Il ne s’agit pas de fabriquer un homme augmenté, mais de » rattraper le monde des instruments… en le tirant vers nous » (p. 306). De retrouver une unité entre notre action et nos sentiments.
Alors, la crise écologique a-t-elle une dimension spirituelle ? Oui, car elle touche aux rapports entre la vie et la mort. Pour Bruno Latour[13] la boussole de notre temps c’est l’axe vivant/non vivant, qui se superpose aux axes précédents, dont l’axe social/économique. Il ne le remplace pas, il le complète.
Oui car la sobriété seule c’est une amputation, une amputation du pouvoir d’achat. La sobriété couplée à la spiritualité c’est une libération, une ouverture.
Pour terminer je voudrais dire que la spiritualité c’est une prise de conscience de nos sentiments face au réel, et que le réel n’est pas la valeur monétaire de ce réel. La spiritualité peut donc être développée à partir du moment où l’on considère la vie réelle, les échanges de biens physiques, les conditions de vie physiques, et non la valeur monétaire de ces éléments (Georgescu-Roegen). Quand je décide de rouler moins vite, je peux le faire pour dépenser moins d’argent, cela ne durera qu’un temps, ou pour préserver les générations futures, je me projette dans le temps. Rouler moins vite a une évidente dimension spirituelle dans le rapport au temps. Le temps est supérieur à l’espace nous dit Héraclite.
Arnaud du Crest
[1] Aldo Léopold, Almanach d’un Comté des Sables, Flammarion, 2017 (1949).
[2] Philippe Descola, Par-delà nature et culture, Gallimard, 2005 ; Les formes du visible, Seuil, 2021.
[3] Joseph Tainter, The collapse of complex societies, Cambridge university press, 1988
[4] Jared Diamond, Effondrement, Gallimard, 2006
[5] Georges Bernanos, conférence 1945.
[6] Jean-Pierre Dupuy, Pour un catastrophisme éclairé, Seuil, 2002.
[7] Saint Augustin, Sermon XLII.
[8] C’est assez proche du refus de reconnaître qu’un être cher a commis un acte répréhensible, comme cela arrive pour les proches des personnes ayant commis des abus sexuels. « Il y a une différence entre savoir et admettre. Cette dissociation psychique est parfois une question de survie » explique Audrey Pulvar à propos des pratiques incestueuses de Marc Pulvar, son père.
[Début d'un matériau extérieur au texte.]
(** X19. Changing the master password keeps what the entries hold: when the
    secret key can be read, the entries decrypt under the key derived from
    [currentPassword] to user names and passwords that are well-formed texts
    and do not start with a byte-order mark, and the server (if a session
    token is held) accepts
    the new registration, [changeMasterPassword] succeeds, the vault is
    rekeyed (a new salt, the key derived from it and [newPassword], the
    document saved), and [getDecryptedPasswords] returns under the new key
    exactly what the entries decrypted to under the old one. *)
Theorem master_password_change_keeps_the_entries cur newPassword v w sk infos :
  getSecretKey (user v) (v, w) = (Ok (Some sk), (v, w)) →
  sk ≠ ""%string →
  server_accepts v w →
  decrypt_all (deriveKey (salt v) cur sk) (vaultPasswords v) = Ok infos →
  Forall decodable_entry infos →
  ∃ v' w',
    changeMasterPassword cur newPassword (v, w) = (Ok tt, (v', w'))
    ∧ salt v' = new_salt w
    ∧ derivedKey v' = deriveKey (new_salt w) newPassword sk
    ∧ getDecryptedPasswords v' = Ok infos
    ∧ document w' (user v) = Some (document_of v').
Proof.
  intros Hsk Hne Hsrv Hdec Hclean.
  destruct (changeMasterPassword_run cur newPassword v w sk infos Hsk Hne Hdec Hclean)
    as (ps' & iv & enc & reg & Hd' & _ & Erun).
  rewrite Erun. cbv zeta. unfold server_accepts in Hsrv.
  set (V := sealed _ iv enc).
  assert (HV : length (derivedKey V) = 32%nat ∧ salt V = new_salt w
               ∧ derivedKey V = deriveKey (new_salt w) newPassword sk
               ∧ vaultPasswords V = ps' ∧ user V = user v).
  { unfold V. destruct v. cbn. repeat split. apply length_deriveKey. }
  destruct HV as (HkV & HsV & HdV & HpV & HuV).
  assert (Hfin : ∀ W, ∃ v' w', saveToFile (V, W) = (Ok tt, (v', w'))
                   ∧ salt v' = new_salt w
                   ∧ derivedKey v' = deriveKey (new_salt w) newPassword sk
                   ∧ getDecryptedPasswords v' = Ok infos
                   ∧ document w' (user v) = Some (document_of v')).
  { intros W. destruct (rekeyed_and_saved V W infos HkV) as (v' & w' & E & E1 & E2 & E3 & E4).
    - rewrite HdV, HpV. exact Hd'.
    - exists v', w'. rewrite <- HuV. repeat split; congruence. }
  destruct (bearer v) as [tok|]; [|apply Hfin].
  destruct Hsrv as (Hr & Hin & Hc).
  rewrite Hr, (bool_decide_eq_true_2 _ Hin). cbn [negb].
  destruct (credentials (server w)); [apply Hfin|congruence].
Qed.

(** X20. When the server turns the new registration down (the session
    token is not one it accepts), [changeMasterPassword] throws "Failed to
    update password on server" and writes nothing: disk and server are as
    before, so the saved document is still the one of the old password.  The
    instance in memory, however, is already rekeyed: it holds the new salt,
    the new key and the entries sealed under it, which decrypt to what they
    held before (user names and passwords that are well-formed texts and do
    not start with a byte-order mark). *)
Theorem refused_password_change_rekeys_memory_only cur newPassword v w sk infos tok :
  getSecretKey (user v) (v, w) = (Ok (Some sk), (v, w)) →
  sk ≠ ""%string →
  decrypt_all (deriveKey (salt v) cur sk) (vaultPasswords v) = Ok infos →
  Forall decodable_entry infos →
  bearer v = Some tok → reachable (server w) = true → tok ∉ sessions (server w) →
  ∃ v' w',
    changeMasterPassword cur newPassword (v, w) = (Err ServerUpdateFailed, (v', w'))
    ∧ disk w' = disk w ∧ server w' = server w
    ∧ salt v' = new_salt w
    ∧ derivedKey v' = deriveKey (new_salt w) newPassword sk
    ∧ getDecryptedPasswords v' = Ok infos.
Proof.
  intros Hsk Hne Hdec Hclean Hb Hr Hout.
  destruct (changeMasterPassword_run cur newPassword v w sk infos Hsk Hne Hdec Hclean)
    as (ps' & iv & enc & reg & Hd' & _ & Erun).
  rewrite Erun. cbv zeta. rewrite Hb, Hr, (bool_decide_eq_false_2 _ Hout). cbn [negb].
  eexists _, _. split; [reflexivity|].
  destruct v as [u c up ve ps s k0 t vt vi vg vp dk].
  destruct w as [di ea en d cl ti srv].
  unfold getDecryptedPasswords. cbn. repeat split. exact Hd'.
Qed.

(** X21. A rejected change of the master password changes nothing: when the
    secret key cannot be read (or is empty) the call throws "Cannot retrieve
    secret key"; when an entry does not decrypt under the key derived from
    [currentPassword] it throws "Current password is incorrect" if that
    entry is the first one, and the error of the decryption otherwise.  In
    each case the instance and the world (disk, server, random source, clock)
    are exactly as before the call. *)
Theorem rejected_password_change_changes_nothing cur newPassword v w :
  (∀ r, getSecretKey (user v) (v, w) = (Ok r, (v, w)) →
        r = None ∨ r = Some ""%string →
        changeMasterPassword cur newPassword (v, w) = (Err CannotRetrieveSecretKey, (v, w)))
  ∧ (∀ sk e,
       getSecretKey (user v) (v, w) = (Ok (Some sk), (v, w)) → sk ≠ ""%string →
       decrypt_all (deriveKey (salt v) cur sk) (vaultPasswords v) = Err e →
       changeMasterPassword cur newPassword (v, w)
       = (Err (match vaultPasswords v with
               | p0 :: _ =>
                   match getAccountInfo p0 (deriveKey (salt v) cur sk) with
                   | Ok _ => e
                   | Err _ => CurrentPasswordIncorrect
                   end
               | [] => e
               end), (v, w))).
Proof.
  split.
  - intros r Hr Hcase. unfold changeMasterPassword.
    unfold mbind_M at 1. unfold this at 1. cbn [fst snd].
    unfold mbind_M at 1. rewrite Hr.
    destruct Hcase as [-> | ->]; reflexivity.
  - intros sk e Hr Hne Hdec. apply String.eqb_neq in Hne. unfold changeMasterPassword.
    unfold mbind_M at 1. unfold this at 1. cbn [fst snd].
    unfold mbind_M at 1. rewrite Hr. rewrite Hne.
    unfold mbind_M at 1. unfold decrypt_all in Hdec.
    destruct (vaultPasswords v) as [|p0 rest].
    + unfold ret at 1. unfold mbind_M at 1. unfold lift at 1. rewrite Hdec. reflexivity.
    + destruct (getAccountInfo p0 (deriveKey (salt v) cur sk)) as [i0|e0] eqn:E0;
        [|reflexivity].
      unfold ret at 1. unfold mbind_M at 1. unfold lift at 1. rewrite Hdec. reflexivity.
Qed.

End Rekeying.

(** ** From one device to another *)

Section Devices.
Context {wasm : Wasm} {runtime : Runtime}.

(** X22. What one device uploads, another one imports: on an unlocked vault
    whose session token the server accepts, [uploadVault] stores a document
    on the server and changes nothing locally; [importVaultData] of that
    document, on any instance that holds the same key, passes the integrity
    check and ends with the entries, the salt and the time stamp of the
    uploading vault.  The entries are arrays of bytes, and the text that
    [JSON.stringify] writes for them is read back by [JSON.parse] after it
    went through the text encoder and decoder, as the code passes it. *)
Theorem uploaded_vault_imports v w tok :
  length (derivedKey v) = 32%nat →
  bearer v = Some tok → reachable (server w) = true → tok ∈ sessions (server w) →
  Forall entry_is_bytes (vaultPasswords v) →
  parse_objects (uint8ArrayToString
                   (stringToUint8Array
                      (stringify_objects (map getAsObject (vaultPasswords v)))))
  = Ok (Some (map getAsObject (vaultPasswords v))) →
  ∃ w' doc,
    uploadVault (v, w) = (Ok tt, (v, w'))
    ∧ stored (server w') = Some doc ∧ disk w' = disk w
    ∧ ∀ v2 w2, derivedKey v2 = derivedKey v →
        ∃ v3, importVaultData doc (v2, w2) = (Ok tt, (v3, w2))
              ∧ vaultPasswords v3 = vaultPasswords v
              ∧ salt v3 = salt v ∧ updatedAt v3 = updatedAt v.
Proof.
  intros Hk Hb Hr Hin Hps Hjson.
  pose proof (decode_all_getAsObject _ Hps) as Hdec.
  destruct v as [u c up ve ps s sk t vt vi vg vp dk].
  destruct w as [di ea en d cl ti srv].
  unfold bearer in Hb. cbn [token derivedKey vaultPasswords server] in *.
  unfold uploadVault. run. rewrite Hb.
  match goal with
  | |- context [GCM.encrypt dk ?iv (stringToUint8Array (stringify_objects ?o)) []] =>
      pose proof (random_is_bytes (fun i => en (d + i)%nat) (seq 0 16)) as Hiv1;
      destruct (encrypt_then_decrypt dk iv (stringToUint8Array (stringify_objects o)) [] Hk)
        as (enc1 & E1 & _)
  end.
  rewrite E1.
  match goal with
  | |- context [GCM.encrypt dk ?iv (stringToUint8Array (sha256 ?x)) []] =>
      pose proof (random_is_bytes (fun i => en (d + 16 + i)%nat) (seq 0 16)) as Hiv2;
      destruct (encrypt_then_decrypt dk iv (stringToUint8Array (sha256 x)) [] Hk)
        as (enc2 & E2 & _)
  end.
  rewrite E2, Hr, (bool_decide_eq_true_2 _ Hin). cbn [negb].
  eexists _, _. split; [reflexivity|]. split; [reflexivity|]. split; [reflexivity|].
  intros v2 w2 Hk2'. assert (Hk2 : derivedKey v2 = dk) by exact Hk2'. clear Hk2'.
  rewrite importVaultData_run. cbv zeta.
  cbn [r_verificationIV r_verificationCiphertext r_verificationTag r_vault r_salt
       r_updatedAt vault_iv vault_ciphertext vault_tag].
  rewrite Hk2.
  rewrite (sealed_envelope_opens dk _ _ enc2 Hiv2 Hk
             (decodable_hex _ (sha256_is_hex _)) E2).
  rewrite String.eqb_refl. cbn [negb].
  rewrite (sealed_envelope_decodes dk _ _ enc1 Hiv1 Hk E1). cbn [bind].
  rewrite Hjson.
  rewrite (for_each_push _ ps) by exact Hdec.
  eexists. split; [reflexivity|]. destruct v2. cbn. repeat split.
Qed.
(** * Netpbm: a shallow embedding of the image codec and raster engine

    The Go package [Netpbm] (files [pbm.go], [pgm.go], [ppm.go]) is
    embedded function by function.  Go's [int] is a 64-bit two's
    complement integer and is modelled as [Z] with the wrap-around
    written out; [uint8] is [Z] reduced modulo 256; slices are lists
    whose indexing panics out of range; [float64] is the IEEE-754
    binary64 format of [SpecFloat].  A method that can return an error,
    panic or loop is a computation in the [exec] monad. *)

From Stdlib Require Import ZArith Lia Bool Ascii String DecimalString DecimalPos.
From Stdlib Require Import Floats.SpecFloat.
From stdpp Require Import base tactics option list.

Local Open Scope Z_scope.

(** ** Outcomes of a Go call *)

(** Run-time panics the package can raise. *)
Inductive panic : Type :=
| PanicIndex                (* index out of range *)
| PanicMakeSlice            (* makeslice: len out of range *)
| PanicMsg (msg : string).  (* panic("...") *)

(** The [error] values built by [fmt.Errorf], one constructor per
    message format, with the row and column the message carries. *)
Inductive goerr : Type :=
| ErrReadMagic                       (* "error reading magic number: %v" *)
| ErrInvalidMagic (m : string)       (* "invalid magic number: %s" *)
| ErrReadDimensions                  (* "error reading dimensions: %v" *)
| ErrScanDimensions                  (* "invalid dimensions: %v" *)
| ErrNonPositiveDimensions           (* "invalid dimensions: width and height must be positive" *)
| ErrReadMaxValue                    (* "error reading max value: %v" *)
| ErrInvalidMaxValue                 (* "invalid max value: %v" *)
| ErrReadRow (y : Z)                 (* "error reading data at row %d: %v" *)
| ErrIndexOutOfRange (y : Z)         (* "index out of range at row %d" *)
| ErrIndexOutOfRangeAt (y x : Z)     (* "index out of range at row %d, column %d" *)
| ErrParsePixel (y x : Z)            (* "error parsing pixel value at row %d, column %d: %v" *)
| ErrParseChannel (ch : ascii) (y x : Z) (* "error parsing Red/Green/Blue value at row %d, column %d: %v" *)
| ErrUnexpectedEOF (y : Z)           (* "unexpected end of file at row %d" *)
| ErrShortRow (y expected got : Z)   (* "unexpected end of file at row %d, expected %d bytes, got %d" *)
| ErrInconsistentRow                 (* "inconsistent row length in data" *)
| ErrUnsupportedMagic (m : string)   (* "unsupported magic number: %s" *)
| ErrMagicNumber.                    (* "magic number error" *)

Inductive exec (A : Type) : Type :=
| Ret (a : A)        (* the call returns normally, with a nil error *)
| Err (e : goerr)    (* the call returns a non-nil error *)
| Panic (p : panic)  (* the call panics *)
| NoFuel.            (* the iteration budget given to an unbounded loop ran out *)

Arguments Ret {A} a.
Arguments Err {A} e.
Arguments Panic {A} p.
Arguments NoFuel {A}.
Le Monde, 25 mars 2021.
[9] Denis Vasse, Le temps du désir, Seuil, 1969.
[10] https://www.mesdatasetmoi-observatoire.fr/article/le-cout-environnemental-du-numerique-augmente
[11] Bruno Latour, Où suis-je?, La Découverte, 2021.
[12] Gunther Anders, L’obsolescence de l’homme, Encyclopédie des nuisances, 2002, p. 303.